■ **Provided records**:
(** * ControlMedica: the stock ledger of [app_firebase.py]

    The Flask routes and helpers of [app_firebase.py] as functions over an
    explicit process state.

    - Documents are dictionaries of Python values ([gmap string value]); a
      collection lists its documents, with their identifiers, in the order
      in which [stream()] yields them.
    - The state ([world]) holds the module-level [db], which is [None] when
      Firebase was not initialised, and the lines printed on the console.
      A client carries the flag [reachable]: while it is [false] every call
      on the client raises.
    - Python exceptions are the [Raise] of an error monad; [try_except] and
      [route] are the [try]/[except] blocks of the source.
    - What the environment chooses is an argument: the identifier that
      Firestore draws for a new document, the current time, today's date.
      Query parameters arrive parsed, JSON bodies as dictionaries.
    - A text is the sequence of the bytes of its UTF-8 encoding, which
      orders texts as Python orders them by code point. *)

From stdpp Require Import gmap strings list fin_maps.
From Stdlib Require Import ZArith QArith Lia Permutation Sorted.

Local Open Scope Z_scope.

(** ** Python values held in documents and JSON bodies

    The universe covers [None], booleans, integers, strings and the
    timestamps written by [datetime.now()], which Firestore hands back
    with the UTC time zone.  Floats and nested containers are left out:
    where a statement depends on a number being an integer, it says so in
    a hypothesis. *)

Inductive value : Type :=
  | VNone
  | VBool (b : bool)
  | VInt (z : Z)
  | VStr (s : string)
  | VTime (t : Z).

#[global] Instance value_eq_dec : EqDecision value.
Proof. solve_decision. Defined.

(** Exceptions that the modelled code can raise. *)
Inductive exn : Type :=
  | TypeError
  | AttributeError
  | ValueError
  | ZeroDivisionError
  | OverflowError
  | IllegalCharacterError
  | ServiceUnavailable
  | InvalidArgument.

(** The error monad: [Ok] is normal completion, [Raise] a Python exception
    in flight. *)
Inductive result (A : Type) : Type :=
  | Ok (a : A)
  | Raise (e : exn).
Arguments Ok {A} a.
Arguments Raise {A} e.

Definition bindR {A B : Type} (m : result A) (k : A -> result B) : result B :=
  match m with
  | Ok a => k a
  | Raise e => Raise e
  end.

Notation "'let+' x := m 'in' k" := (bindR m (fun x => k))
  (at level 10, x pattern, m at level 100, k at level 200).

Fixpoint foldM {A B : Type} (f : A -> B -> result A) (acc : A) (l : list B)
  : result A :=
  match l with
  | [] => Ok acc
  | x :: l' => let+ acc' := f acc x in foldM f acc' l'
  end.

Module Py.

(** [bool(v)] *)
Definition truthy (v : value) : bool :=
  match v with
  | VNone => false
  | VBool b => b
  | VInt z => negb (z =? 0)
  | VStr s => negb (String.eqb s "")
  | VTime _ => true
  end.

(** The integer a numeric value stands for ([True] is [1]). *)
Definition as_int (v : value) : option Z :=
  match v with
  | VInt z => Some z
  | VBool b => Some (Z.b2z b)
  | _ => None
  end.

(** [a == b] *)
Definition eqb (a b : value) : bool :=
  match as_int a, as_int b with
  | Some x, Some y => x =? y
  | _, _ => bool_decide (a = b)
  end.

(** [acc + v] for an [int] accumulator. *)
Definition add (acc : Z) (v : value) : result Z :=
  match as_int v with
  | Some z => Ok (acc + z)
  | None => Raise TypeError
  end.

(** [v <= n], [v < n] and [n < v] against an [int]. *)
Definition le_int (v : value) (n : Z) : result bool :=
  match as_int v with
  | Some z => Ok (z <=? n)
  | None => Raise TypeError
  end.

Definition lt_int (v : value) (n : Z) : result bool :=
  match as_int v with
  | Some z => Ok (z <? n)
  | None => Raise TypeError
  end.
(** * Marshalling of Slack block containers

    A shallow embedding of the polymorphic JSON encoding and decoding of
    [Blocks], [BlockElements], [Accessory] and [ContextElements]
    (package [slack], the marshalling file and [block.go]).

    Conventions of the embedding:
    - a [[]byte] holding JSON text is either not a JSON text at all or the
      text of one JSON value ([bytes]); a [json.RawMessage] obtained from a
      successful decode is the JSON value it spells;
    - a Go function with a pointer receiver that returns [error] becomes a
      function from the receiver to the receiver after the call, paired
      with the returned error ([None] for [nil]);
    - a slice is a list; every slice of the package is grown by [append]
      from a [nil] slice, so the empty list is the [nil] slice;
    - a pointer to a concrete variant held in an accumulator is the variant
      it points to; a pointer slot of [Accessory] is an [option]. *)

From Stdlib Require Import ZArith Lia.
From stdpp Require Import base strings list gmap.

Set Warnings "-register-all".
Local Open Scope Z_scope.

(** ** The part of [encoding/json] the package relies on *)

(** A JSON value.  A number keeps its decimal literal as mantissa and
    exponent ([JNum m e] is [m * 10^e]); an object keeps its members in
    textual order, duplicates included. *)
Inductive json : Type :=
  | JNull
  | JBool (b : bool)
  | JNum (m e : Z)
  | JStr (s : string)
  | JArr (items : list json)
  | JObj (members : list (string * json)).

■ **Problem requirements**:
Please output exactly the lines between the one holding "Raise (e : exn)." and the one holding "Definition as_int (v" in the records above, inclusive, and nothing more.

■ **Answer section**:
  | Raise (e : exn).
Arguments Ok {A} a.
Arguments Raise {A} e.

Definition bindR {A B : Type} (m : result A) (k : A -> result B) : result B :=
  match m with
  | Ok a => k a
  | Raise e => Raise e
  end.

Notation "'let+' x := m 'in' k" := (bindR m (fun x => k))
  (at level 10, x pattern, m at level 100, k at level 200).

Fixpoint foldM {A B : Type} (f : A -> B -> result A) (acc : A) (l : list B)
  : result A :=
  match l with
  | [] => Ok acc
  | x :: l' => let+ acc' := f acc x in foldM f acc' l'
  end.

Module Py.

(** [bool(v)] *)
Definition truthy (v : value) : bool :=
  match v with
  | VNone => false
  | VBool b => b
  | VInt z => negb (z =? 0)
  | VStr s => negb (String.eqb s "")
  | VTime _ => true
  end.

(** The integer a numeric value stands for ([True] is [1]). *)
Definition as_int (v : value) : option Z :=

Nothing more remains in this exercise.